Records from a dataset
Lemma answer_new x r o n qos payload b (s : St) : prompt x payload b -> reachable_observer x o ->
  first_of_uri (headResource s) r (r_uri x) -> headResource s !! r = Some x ->
  fresh s -> results s = [] -> 0 <= n <= MAX_SEQUENCE_NUMBER ->
  let q := notification_of o n qos in
  exists handling, DetermineResourceHandling q (with_request q s) = Some ((OC_STACK_OK, handling, Some r), with_request q s) /\
    answer_request discovery DefaultCollectionEntityHandler handling (Some r) (next_request s) (with_request q s)
    = Some (OC_STACK_OK, after s (headResource s) 1 [notification o n qos b]).
Proof.
  intros [Hh Hp Hb (Hu & Hv & Ht) Hd] [Ho He Hl Hf] Hr Hx Hs Hres Hn q.
  assert (Hq : q_resourceUrl q = r_uri x) by (change (str_take (MAX_URI_LENGTH - 1) (o_resUri o) = r_uri x); by rewrite Ho).
  exists (if r_collection x then OC_RESOURCE_COLLECTION_WITH_ENTITYHANDLER else OC_RESOURCE_NOT_COLLECTION_WITH_ENTITYHANDLER).
  split.
  - unfold DetermineResourceHandling. rewrite Hq, Hv. rewrite (proj2 (String.eqb_neq _ _)) by done.
    unfold FindResourceByUri. erewrite bind_some by reflexivity. cbn [headResource with_request set_requests]. rewrite Hr.
    erewrite bind_some; [|unfold resource; cbn; by rewrite Hx]. cbn [q_devAddr q notification_of]. rewrite He, Hd. cbn [is_ok negb].
    by destruct (r_collection x).
  - assert (Ha : answer_resource (next_request s) r (with_request q s)
      = Some (OC_STACK_OK, after s (headResource s) 1 [notification o n qos b])); [|by destruct (r_collection x)].
    unfold answer_resource. rewrite (bind_some _ _ _ _ _ (request_new q s Hs)).
    erewrite bind_some; [|unfold resource; cbn; by rewrite Hx].
    erewrite bind_some; [|unfold EHRequest; rewrite (bind_some _ _ _ _ _ (request_new q s Hs)); reflexivity].
    cbv iota beta. unfold run_handler. rewrite Hd.
    erewrite bind_some; [|erewrite bind_some by reflexivity; rewrite Hh; cbv iota beta; erewrite bind_some by reflexivity;
      erewrite bind_some; [|cbn [do_responses]; erewrite bind_some; [reflexivity|];
        change (set_app _ (with_request q s)) with (with_request q s);
        apply (respond_new o n qos payload b s); try done; by rewrite Ho]; reflexivity].
    reflexivity.
Qed.

Notation ttl_of s := (ticks_after COAP_TICKS_PER_SECOND (now s) (MAX_OBSERVER_TTL_SECONDS * MILLISECONDS_PER_SECOND)).

Lemma after_nil (s : St) : results s = [] -> after s (headResource s) 0 [] = s.
Proof. destruct s. cbn. intros ->. unfold after. cbn. by rewrite app_nil_r, Z.add_0_r. Qed.
Lemma after_after (s : St) h h' n n' ms ms' : after (after s h n ms) h' n' ms' = after s h' (n + n') (ms ++ ms').
Proof. unfold after. cbn. by rewrite app_assoc, Z.add_assoc. Qed.
Lemma after_fresh (s : St) h n ms : fresh s -> 0 <= n -> fresh (after s h n ms).
Proof. intros Hs Hn. unfold fresh. cbn. eapply Forall_impl; [exact Hs|]. cbn. lia. Qed.

Lemma prompt_with x y payload b : r_uri y = r_uri x -> r_defaultHandler y = r_defaultHandler x ->
  prompt x payload b -> prompt y payload b.
Proof. intros Hu Hd []. split; [intros; rewrite Hu; eauto|done|done|by rewrite Hu|by rewrite Hd]. Qed.
Lemma reachable_with x y o o' : r_uri y = r_uri x -> r_endpointType y = r_endpointType x ->
  o_resUri o' = o_resUri o -> o_devAddr o' = o_devAddr o -> o_token o' = o_token o -> o_acceptFormat o' = o_acceptFormat o ->
  reachable_observer x o -> reachable_observer y o'.
Proof. intros Hu He H1 H2 H3 H4 []. split; [by rewrite H1, Hu|by rewrite H2, He|by rewrite H3|by rewrite H4]. Qed.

Work task: The lines from the one containing "reachable_observer x o -> reachable_observer" through the last line of the records are to be transcribed exactly, with nothing else added.

Solution:
  reachable_observer x o -> reachable_observer y o'.
Proof. intros Hu He H1 H2 H3 H4 []. split; [by rewrite H1, Hu|by rewrite H2, He|by rewrite H3|by rewrite H4]. Qed.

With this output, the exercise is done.